Akut postoperatif pankreatitin ilk bulguları, cerrahi giri- şimden sonra ikinci günden beşinci güne kadar olan dönemde ortaya çıkmaktadır. Bu durumda, hastalar üst batında akut ağrıdan şikayet ederler, kusma ile safra karışımı ve sürekli mide bulantısı oluşur. Hastalığın resmi postoperatif dönemde ağrı kesici ilaçlar alması nedeniyle yağlanabilir.
Gözlem altında abdominal distansiyon ve dışkı tutma özelliği doğru tanı koymada yardımcı olabilir. Hastanın durumu son derece zorlanıyor. Derhal teşhis koyup yoğun tedaviye başlamak önemlidir. Bunun için postoperatif dönemde hastanın durumu sürekli ve dikkatle izlenmelidir.

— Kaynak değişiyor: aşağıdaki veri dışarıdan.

(* ===== verification/UmfraSteal.v ===== *)
(** * UmfraSteal: the stealing operations of the unsorted vector

    [steal_half] and [steal_half_and_insert] partition the victim with
    [quickselect_median]; [split_insert] takes the entries above a key.  Both
    are described by where they cut the sorted content of the victim. *)

From S2P Require Import Prelude KvList VecSpec ArrayOps VectorUmfra UmfraSpec.

Local Open Scope Z_scope.

(** ** Cutting a content in two *)

Section Cut.
Context {V : Type}.
Implicit Types (el lo hi l : list (Z * V)) (k : Z).

Lemma cut_at_key k lo hi el :
  kv_sorted el -> lo ++ hi ≡ₚ el ->
  (forall e, e ∈ lo -> e.1 < k) -> (forall e, e ∈ hi -> k < e.1) ->
  kv_below k el ≡ₚ lo /\ kv_above k el ≡ₚ hi.
Proof.
  intros Hs Hp Hlo Hhi. unfold kv_below, kv_above. rewrite <- Hp, !filter_app.
  split.
  - rewrite kv_filter_all, kv_filter_none; [by rewrite app_nil_r| |done].
    intros e He. specialize (Hhi e He). lia.
  - rewrite kv_filter_none, kv_filter_all; [done|done|].
    intros e He. specialize (Hlo e He). lia.
Qed.

Lemma cut_in_order lo hi el :
  kv_sorted el -> lo ++ hi ≡ₚ el -> (forall a b, a ∈ lo -> b ∈ hi -> a.1 < b.1) ->
  lo ≡ₚ take (length lo) el /\ hi ≡ₚ drop (length lo) el.
Proof.
  intros Hs Hp Hlt.
  assert (Hd : distinct (lo ++ hi)) by (eapply distinct_perm; [by symmetry|by apply kv_sorted_distinct]).
  apply distinct_app in Hd as (Hd1 & Hd2 & _).
  assert (He : kv_sort lo ++ kv_sort hi = el).
  { apply kv_sorted_unique; [|done|by rewrite !kv_sort_perm].
    apply kv_sorted_app. split_and!; [|by apply kv_sort_sorted..].
    intros a b. rewrite !kv_sort_perm. apply Hlt. }
  assert (Hlen : length lo = length (kv_sort lo)) by (by rewrite kv_sort_perm).
  rewrite <- He, Hlen, take_app_length, drop_app_length. by rewrite !kv_sort_perm.
Qed.

Lemma elem_of_take_index l n e : e ∈ take n l <-> exists i, (i < n)%nat /\ l !! i = Some e.
Proof.
  rewrite list_elem_of_lookup. split.
  - intros (i & Hi). apply lookup_take_Some in Hi as [Hi Hlt]. by exists i.
  - intros (i & Hlt & Hi). exists i. by rewrite lookup_take_lt.
Qed.

(** The start of an array of two entries or more. *)
Lemma take_two l n a b :
  l !! O = Some a -> l !! 1%nat = Some b -> (2 <= n)%nat ->
  take n l = a :: b :: take (n - 2) (drop 2 l).
Proof.
  intros Ha Hb Hn. destruct l as [|? [|? l]]; [done|done|]. injection Ha as ->. injection Hb as ->.
  destruct n as [|[|n]]; [lia|lia|]. cbn. by rewrite Nat.sub_0_r.
Qed.

Lemma take_one l n a : l !! O = Some a -> (1 <= n)%nat -> take n l = a :: take (n - 1) (drop 1 l).
Proof.
  intros Ha Hn. destruct l as [|? l]; [done|]. injection Ha as ->.
  destruct n as [|n]; [lia|]. cbn. by rewrite Nat.sub_0_r, drop_0.
Qed.
End Cut.

Section Steal.
Context (CAPACITY : nat) {V : Type}.
Implicit Types (k : Z) (x : V) (l vl el : list (Z * V)) (e : Z * V).

Local Abbreviation holds := (holds CAPACITY).

(** ** [split_insert] *)

Lemma split_scan_spec l k n : forall i count pos key,
  (n <> 0 -> i + n <= length l)%nat -> (forall j e, (i <= j < i + n)%nat -> l !! j = Some e -> e.1 <> k) ->
  exists pos' key',
    split_scan l k i n count pos key =
      Some ((count + length (filter (fun e => (k < e.1)%Z) (take n (drop i l))))%nat, pos', key') /\
    key <= key' /\
    (forall j e, (i <= j < i + n)%nat -> l !! j = Some e -> e.1 < k -> e.1 <= key') /\
    ((pos' = pos /\ key' = key) \/
     ((i <= pos' < i + n)%nat /\ key < key' /\ key' < k /\ exists m, l !! pos' = Some m /\ m.1 = key')).
Proof.
  induction n as [|n IH]; intros i count pos key Hi Hne; cbn [split_scan].
  { exists pos, key. rewrite take_0. cbn. rewrite Nat.add_0_r. split_and!; [done|lia|lia|auto]. }
  destruct (lookup_lt_is_Some_2 l i) as [e He]; [lia|]. step_with He.
  pose proof (Hne i e ltac:(lia) He) as Hek. rewrite (proj2 (Z.eqb_neq e.1 k)) by done.
  cbn [negb assert_ mbind option_bind]. rewrite (drop_S l e i) by done. cbn [take]. rewrite filter_cons.
  set (count' := if k <? e.1 then S count else count).
  assert (Hcount : (count + length (if decide (k < e.1)%Z
     then e :: filter (λ e, (k < e.1)%Z) (take n (drop (S i) l)) else filter (λ e, (k < e.1)%Z) (take n (drop (S i) l))))%nat
    = (count' + length (filter (λ e, (k < e.1)%Z) (take n (drop (S i) l))))%nat).
  { subst count'. destruct (Z.ltb_spec k e.1); [rewrite decide_True by done; cbn; lia|by rewrite decide_False by lia]. }
  rewrite Hcount.
  destruct (Z.ltb_spec e.1 k) as [Hlt|Hge]; [destruct (Z.ltb_spec key e.1) as [Hkey|Hkey]|]; cbn [andb].
  - destruct (IH (S i) count' i e.1) as (pos' & key' & Hr & Hle & Hall & Hpos); [lia|intros j a Hj; apply Hne; lia|].
    exists pos', key'. split_and!; [done|lia| |].
    + intros j a Hj Ha Hak. destruct (decide (j = i)) as [->|]; [congruence|]. apply (Hall j); [lia|done..].
    + right. destruct Hpos as [[-> ->]|(? & ? & ? & ?)]; [eauto 10 with lia|]. split_and!; try done; lia.
  - destruct (IH (S i) count' pos key) as (pos' & key' & Hr & Hle & Hall & Hpos); [lia|intros j a Hj; apply Hne; lia|].
    exists pos', key'. split_and!; [done|lia| |].
    + intros j a Hj Ha Hak. destruct (decide (j = i)) as [->|]; [|apply (Hall j); [lia|done..]].
      rewrite He in Ha. injection Ha as <-. lia.
    + destruct Hpos as [?|(? & ? & ? & ?)]; [by left|right]. split_and!; try done; lia.
  - destruct (IH (S i) count' pos key) as (pos' & key' & Hr & Hle & Hall & Hpos); [lia|intros j a Hj; apply Hne; lia|].
    exists pos', key'. split_and!; [done|lia| |].
    + intros j a Hj Ha Hak. destruct (decide (j = i)) as [->|]; [|apply (Hall j); [lia|done..]].
      rewrite He in Ha. injection Ha as <-. lia.
    + destruct Hpos as [?|(? & ? & ? & ?)]; [by left|right]. split_and!; try done; lia.
Qed.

Postoperatif pankreatitli hastaların tedavisinde, konservatif taktikler kullanılmaktadır çünkü gastrointestinal sistem rezeksiyonunda yüksek komplikasyonlar gözlemlenmektedir. Bütün önlemlerin, enzimlerin inaktivasyonu, sekretuar faaliyetin ortadan kaldırılması amaçlanmalıdır. Postoperatif pankreatitin tedavisi, organın salgı aktivitesini baskılamak, su elektrolit dengesinin ihlalini ortadan kaldırmaktır. Ayrıca, şoka karşı mücadele etmek, böbrek yetmezliğini önlemek ve kardiyovasküler sistemi geri yüklemek için bir takım önleyici önlemlerin alınması da önemlidir. Antibakteriyel, anti-alerjik ve antihistaminik tedavi reçete edilir.
Ağrı semptomlarını gidermek için, bilateral paranefalik blokaj uygulanır, plazma transfüzyonu yapılır, ikincil enfeksiyonu önlemek için antibiyotikler uygulanır.
Postoperatif pankreatit tedavisinde 3-5 gün boyunca yiyecek ve herhangi bir sıvı yememesi yasaktır. Hastaya parenteral beslenme verilir. Nazogastrik enjekte edilen gastrik suyu aspire etmek. Enzim toksemisi ile mücadele için bir takım önlemler alınmaktadır. Enzim inhibitörlerini zamanında enjekte etmeye başlamak son derece önemlidir. Damar içi damla yerleştirilir ve soğuk epigastrik bölgede olur.